> Collected data:
(* ===== verification/BTreeCow.v ===== *)
(** * The path copy under a snapshot barrier

    [cow_descent_path] moves every node of a descent path that a snapshot may
    reach to a fresh block. The tree keeps its entries and its shape up to
    block numbers; every node stamped at or below the barrier stays exactly
    as it was; and every block of the path it returns is private. *)
From S2P Require Import Prelude OrdMap BTreeModel BTreeShape BTreeReads BTreeWrites BTreeInsert.
From Stdlib Require Import NArith ZArith Lia.
From stdpp Require Import base numbers gmap option list.
#[local] Open Scope nat_scope.

Section cow.
Context {K V S : Type} `{!OrdKey K, !PodSizes K V, !SizesOk K V, !NodeStore S K V, !NodeStoreLaws S K V}.
Context (allocate_block : S → (io_error + N) * S) (in_use : S → N → Prop).
Context `{!AllocSpec allocate_block in_use}.
#[local] Abbreviation state := (St K S).
#[local] Abbreviation post := (post allocate_block).
#[local] Abbreviation tree := (tree in_use).
#[local] Abbreviation uses := (uses in_use).
Implicit Types (s : state) (sh h : shape K V) (n : BTNode K V) (fs gs : list (frame K V)).

(** Blocks in use outside [W] keep their whole node; the handle keeps
    everything but its root. *)
Record moves (W : N → Prop) s s' : Prop := mkMoves {
  mv_self : set_root 0 (self s') = set_root 0 (self s);
  mv_epoch : epoch s' = epoch s;
  mv_barrier : ns_barrier (store s') = ns_barrier (store s);
  mv_use b : in_use (store s) b → in_use (store s') b;
  mv_read b n : in_use (store s) b → ¬ W b → ns_read (store s) b = Some n → ns_read (store s') b = Some n
}.

Lemma moves_refl W s : moves W s s.
Proof. by constructor. Qed.

Lemma moves_trans W W' s s1 s2 :
  moves W s s1 → moves W' s1 s2 → (∀ b, in_use (store s) b → W' b → W b) → moves W s s2.
Proof. intros [A1 A2 A3 A4 A5] [B1 B2 B3 B4 B5] HW. constructor; try congruence; auto. Qed.

Lemma mv_type W s s' : moves W s s' → tree_type (self s') = tree_type (self s) ∧ frozen_view (self s') = frozen_view (self s).
Proof. intros [H _ _ _ _]. by injection H. Qed.

Lemma moves_view_le W s s' (l : list N) :
  moves W s s' → uses s l → (∀ b, b ∈ l → ¬ W b) → view_le (.∈ l) (view s) (view s').
Proof.
  intros H Hu HW b p Hb. unfold view. rewrite (proj1 (mv_type _ _ _ H)).
  destruct (ns_read (store s) b) as [n|] eqn:E; [|done]. cbn. unfold uses in Hu. rewrite Forall_forall in Hu.
  by rewrite (mv_read _ _ _ H b n (Hu b Hb) (HW b Hb) E).
Qed.

Lemma uses_moves W s s' l : moves W s s' → uses s l → uses s' l.
Proof. intros H Hu. eapply Forall_impl; [exact Hu|]. apply (mv_use _ _ _ H). Qed.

> WHAT THE TASK ASKS:
Pull out all lines containing the word "snapshot" from the entries above.

> YOUR SOLUTION:
(** * The path copy under a snapshot barrier
    [cow_descent_path] moves every node of a descent path that a snapshot may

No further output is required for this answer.